The "open" Android device, the ADP1, was expensive (you couldn't get it subsidized, only unlocked), and frankly: it was a G1... the G1 was not a good phone. If you had an iPhone, especially one you already had root access on, the Android devices at the time simply were not interesting.

Since then, Android has become more open in some ways (more pieces of hardware from better manufacturers allowing you to unlock the bootloader), while more closed in others (the source code becoming more and more locked down: right now 3.x is still a closed branch; even when it opens, Google has promised longer delays between releases to AOSP).

Meanwhile, Android's quality has continued to trail the iPhone: despite sometimes even having a faster CPU, the fact that it has a low quality JIT backing the entire system causes the experience of the phone to be "slow"; worse, it is incredibly laggy due to the high latency IPC that is used to interface rendering things in Java to the incoming touch events... until 3.x it didn't even have hardware accelerated UI compositing.
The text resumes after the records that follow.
(* ===== verification/GoErrors.v ===== *)
(** * Errors: [src/lib/errors], [src/lib/orm/error.go], [src/pkg/quota/errors.go]

    Go's [error] is an open interface; the inductive type below has one
    constructor per implementation that the modelled code builds or tests for.
    Sentinels compared by identity ([orm.ErrNoRows], [orm.ErrOptimisticLock],
    [errNonSuccess], [readonly.Err], [errGcStop], [errStopped], [cjob.ErrJobNotFound],
    [task.ErrTimeOut]) are constructors of their own; [Panic] is a run-time panic
    of the called code.  Values compared by pointer
    ([*ResourceOverflow], [*ResourceNotFound]) carry the address of their
    allocation.  Stack traces are not modelled. *)

From S2P Require Import Prelude QuotaFormat.


Inductive error :=
  | ErrNoRows
  | ErrOptimisticLock
  | ErrNonSuccess
  | ErrReadonly
  | ErrGcStop
  | ErrStopped
  | ErrJobNotFound
  | ErrTimeOut
  | Panic (msg : string)
  | HttpError (code : Z) (msg : string)
  | StatusMismatch (current target : string)
  | NoObjectFound (object : string)
  | PgError (code msg : string)
  | PlainError (msg : string)
  | ResourceOverflow (ptr : nat) (resource : string) (hard current new : Z)
  | ResourceNotFound (ptr : nat) (resource : string)
  | QuotaErrors (errs : list error)
  | RetryAbort (cause : option error)
  | HError (cause : option error) (code msg : string).

(** Results of Go functions of type [(T, error)]: a value or an error. *)
Inductive result (A : Type) :=
  | Ok (a : A)
  | Err (e : error).
Arguments Ok {A} a.
Arguments Err {A} e.

Definition is_ok {A} (r : result A) : bool :=
  match r with Ok _ => true | Err _ => false end.

(** ** [src/lib/errors/const.go] *)
Definition NotFoundCode : string := "NOT_FOUND".
Definition ConflictCode : string := "CONFLICT".
Definition GeneralCode : string := "UNKNOWN".
Definition DENIED : string := "DENIED".
Definition BadRequestCode : string := "BAD_REQUEST".
Definition PreconditionCode : string := "PRECONDITION".
Definition ForbiddenCode : string := "FORBIDDEN".
Definition ViolateForeignKeyConstraintCode : string := "VIOLATE_FOREIGN_KEY_CONSTRAINT".

(** ** [src/lib/errors/errors.go] *)

(** The message of the package-level [*Error] value [orm.ErrOptimisticLock]. *)
Definition optimistic_lock_msg : string :=
  "the object has been modified; please apply your changes to the latest version and try again".

(** [errors.New] of a string: a fresh [*Error] holding it as its message. *)
Definition New (msg : string) : error := HError None EmptyString msg.
Definition Wrap (err : option error) (message : string) : option error :=
  match err with
  | None => None
  | Some e => Some (HError (Some e) EmptyString message)
  end.

(** The builder methods mutate the [*Error] and return it; on another
    implementation of [error] they do not apply. *)
Definition WithCode (e : error) (code : string) : error :=
  match e with HError c _ m => HError c code m | _ => e end.
Definition WithCause (e : error) (cause : option error) : error :=
  match e with HError _ c m => HError cause c m | _ => e end.
Definition WithMessage (e : error) (msg : string) : error :=
  match e with HError c k _ => HError c k msg | _ => e end.

Definition NotFoundError (err : option error) : error :=
  WithCause (WithCode (New "resource not found") NotFoundCode) err.
Definition ConflictError (err : option error) : error :=
  WithCause (WithCode (New "resource conflict") ConflictCode) err.
Definition DeniedError (err : option error) : error :=
  WithCause (WithCode (New "denied") DENIED) err.
Definition BadRequestError (err : option error) : error :=
  WithCause (WithCode (New "bad request") BadRequestCode) err.
Definition ForbiddenError (err : option error) : error :=
  WithCause (WithCode (New "forbidden") ForbiddenCode) err.

(** Go's [errors.As] with a [*Error] target: the first [*Error] of the unwrap
    chain, as its cause and code.  Only [*Error] has an [Unwrap] method. *)
Definition AsError (e : error) : option (option error * string) :=
  match e with
  | HError c k _ => Some (c, k)
  | ErrOptimisticLock => Some (None, EmptyString)
  | _ => None
  end.

Definition IsErr (e : error) (code : string) : bool :=
  match AsError e with
  | Some (_, k) => bool_decide (k = code)
  | None => false
  end.

Definition IsNotFoundErr (e : error) : bool := IsErr e NotFoundCode.
Definition IsConflictErr (e : error) : bool := IsErr e ConflictCode.

(** [ErrCode]: the first non-empty code of the chain, [GeneralCode] when there
    is none. *)
Fixpoint ErrCode (e : error) : string :=
  match e with
  | HError c k _ =>
      if bool_decide (k = EmptyString)
      then match c with Some e' => ErrCode e' | None => GeneralCode end
      else k
  | _ => GeneralCode
  end.

(** [Cause]: the root of the chain of [*Error] values. *)
Fixpoint Cause (e : error) : error :=
  match e with
  | HError (Some e') _ _ => Cause e'
  | _ => e
  end.

(** Go's [errors.Is] against the two sentinels the code tests for. *)
Fixpoint Is_NoRows (e : error) : bool :=
  match e with
  | ErrNoRows => true
  | HError (Some c) _ _ => Is_NoRows c
  | _ => false
  end.

Fixpoint Is_OptimisticLock (e : error) : bool :=
  match e with
  | ErrOptimisticLock => true
  | HError (Some c) _ _ => Is_OptimisticLock c
  | _ => false
  end.

(** Go's [errors.As] with a [quota.Errors] target. *)
Fixpoint AsQuotaErrors (e : error) : option (list error) :=
  match e with
  | QuotaErrors es => Some es
  | HError (Some c) _ _ => AsQuotaErrors c
  | _ => None
  end.

(** Go's [errors.As] with a [*retry.abort] target. *)
Fixpoint AsAbort (e : error) : option (option error) :=
  match e with
  | RetryAbort c => Some c
  | HError (Some c) _ _ => AsAbort c
  | _ => None
  end.

(** ** [src/lib/orm/error.go] *)

Fixpoint IsDuplicateKeyError (e : error) : bool :=
  match e with
  | PgError c _ => bool_decide (c = "23505"%string)
  | HError (Some c) _ _ => IsDuplicateKeyError c
  | _ => false
  end.

Definition AsNotFoundError (e : error) (msg : string) : option error :=
  if Is_NoRows e
  then Some (if bool_decide (msg = EmptyString) then NotFoundError None
             else WithMessage (NotFoundError None) msg)
  else None.

Definition WrapNotFoundError (e : error) (msg : string) : error :=
  default e (AsNotFoundError e msg).

Definition AsConflictError (e : error) (msg : string) : option error :=
  if IsDuplicateKeyError e
  then Some (WithMessage (WithCode (New EmptyString) ConflictCode) msg)
  else None.

Fixpoint isViolatingForeignKeyConstraintError (e : error) : bool :=
  match e with
  | PgError c _ => bool_decide (c = "23503"%string)
  | HError (Some c) _ _ => isViolatingForeignKeyConstraintError c
  | _ => false
  end.

Definition AsForeignKeyError (e : error) (msg : string) : option error :=
  if isViolatingForeignKeyConstraintError e
  then Some (HError (Some e) ViolateForeignKeyConstraintCode msg)
  else None.

Definition WrapConflictError (e : error) (msg : string) : error :=
  default e (AsConflictError e msg).

(** ** Rendering: the [Error()] methods *)

(** Go's [strings.Join]. *)
Fixpoint strings_Join (l : list string) (sep : string) : string :=
  match l with
  | [] => EmptyString
  | [x] => x
  | x :: l => x +:+ sep +:+ strings_Join l sep
  end.

(** [resource.FormatValue(v)]; total on [int64], see [FormatValue_total]. *)
Definition format_or_empty (resource : string) (v : Z) : string :=
  default EmptyString (FormatValue resource v).

Definition overflow_string (resource : string) (hard current new : Z) : string :=
  let '(op, delta) :=
    if (current <? new)%Z then ("adding"%string, wrap64 (new - current))
    else ("subtracting"%string, wrap64 (current - new)) in
  op +:+ " " +:+ format_or_empty resource delta +:+ " of " +:+ resource
     +:+ " resource, which when updated to current usage of "
     +:+ format_or_empty resource current +:+ " will exceed the configured upper limit of "
     +:+ format_or_empty resource hard +:+ ".".

(** The JSON text of the job service's [baseError]; the texts it carries need no
    escaping. *)
Definition dq : string := String (Ascii.ascii_of_nat 34) EmptyString.
Definition quoted (s : string) : string := dq +:+ s +:+ dq.
Definition job_error (code : Z) (msg details : string) : string :=
  "{" +:+ quoted "code" +:+ ":" +:+ pretty code +:+ "," +:+ quoted "message" +:+ ":" +:+ quoted msg
      +:+ "," +:+ quoted "details" +:+ ":" +:+ quoted details +:+ "}".

Fixpoint error_string (e : error) : string :=
  match e with
  | ErrNoRows => "<QuerySeter> no row found"
  | ErrOptimisticLock => optimistic_lock_msg
  | ErrNonSuccess => "non success status code"
  | ErrReadonly => "the system is in read only mode, cancel the request"
  | ErrGcStop => "stopped"
  | ErrStopped => "stopped"
  | ErrJobNotFound => "job not found"
  | ErrTimeOut => "stopping the execution timeout"
  | Panic m => m
  | HttpError c m => "http error: code " +:+ pretty c +:+ ", message " +:+ m
  | StatusMismatch c t =>
      job_error 10016 "mismatch job status" ("current " +:+ c +:+ ", setting to " +:+ t)
  | NoObjectFound o => job_error 10010 "object is not found" o
  | PgError _ m => m
  | PlainError m => m
  | ResourceOverflow _ r h c n => overflow_string r h c n
  | ResourceNotFound _ r => "resource " +:+ r +:+ " not found"
  | QuotaErrors es => strings_Join (map error_string es) "; "
  | RetryAbort None => "retry abort"
  | RetryAbort (Some c) => "retry abort, error: " +:+ error_string c
  | HError None _ m => m
  | HError (Some c) _ m => m +:+ ": " +:+ error_string c
  end.

(** ** [src/pkg/quota/errors.go] *)

(** Go's [err == e] on two interface values: same dynamic type and same
    pointer.  Two [quota.Errors] never meet here, the caller splices them. *)
Definition error_same (a b : error) : bool :=
  match a, b with
  | ResourceOverflow p _ _ _ _, ResourceOverflow q _ _ _ _ => bool_decide (p = q)
  | ResourceNotFound p _, ResourceNotFound q _ => bool_decide (p = q)
  | ErrNoRows, ErrNoRows => true
  | ErrOptimisticLock, ErrOptimisticLock => true
  | ErrNonSuccess, ErrNonSuccess => true
  | ErrReadonly, ErrReadonly => true
  | ErrGcStop, ErrGcStop => true
  | ErrStopped, ErrStopped => true
  | _, _ => false
  end.

Definition errors_add_one (errs : list error) (err : error) : list error :=
  if existsb (error_same err) errs then errs else errs ++ [err].

(** [Errors.Add]: a nested [Errors] is spliced, a duplicate is dropped. *)
Fixpoint errors_Add (errs : list error) (err : error) : list error :=
  match err with
  | QuotaErrors es =>
      (fix go (acc : list error) (l : list error) : list error :=
         match l with
         | [] => acc
         | e :: l => go (errors_Add acc e) l
         end) errs es
  | _ => errors_add_one errs err
  end.

Definition is_overflow (e : error) : bool :=
  match e with ResourceOverflow _ _ _ _ _ => true | _ => false end.

(** [Errors.Exceeded]: [None] is the Go [nil]. *)
Definition Exceeded (errs : list error) : option (list error) :=
  match fold_left (λ acc e, if is_overflow e then errors_Add acc e else acc) errs [] with
  | [] => None
  | l => Some l
  end.

(** ** Facts *)

Lemma WrapNotFoundError_spec e msg :
  IsNotFoundErr (WrapNotFoundError e msg) = Is_NoRows e || IsNotFoundErr e.
Proof.
  unfold WrapNotFoundError, AsNotFoundError.
  destruct (Is_NoRows e); [|done]. by case_bool_decide.
Qed.

Lemma ErrCode_nonempty e : ErrCode e ≠ EmptyString.
Proof.
  revert e. fix IH 1. intros e. destruct e; simpl; try done. case_bool_decide; [|done]. destruct cause; [apply IH|done].
Qed.

Lemma Is_OptimisticLock_not_abort e : Is_OptimisticLock e = true → AsAbort e = None.
Proof. revert e. fix IH 1. intros e. destruct e; simpl; try done. destruct cause; [apply IH|done]. Qed.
In comparison, despite being "closed", thanks to the work of people working on jailbreaks, I have always had a playground where "the phone is mine"; and, thanks to the work that I do with MobileSubstrate and Cycript, I've never actually felt that limited by the fact that the source is closed, as I go to make modifications to things: I just do it anyway; frankly, Objective-C ARM binaries are very easy to read ;P.

In fact, while looking at Android, I feel like the key problem with the people who work on hacking the ecosystem is that they have become reliant on the source code being available, which has not only led to work slamming to a halt while 3.x is behind closed doors, but also has meant a poor experience for users: people have to install entire replacement ROMs (compiled from AOSP), rather than just installing the specific modifications they want (as people do from Cydia).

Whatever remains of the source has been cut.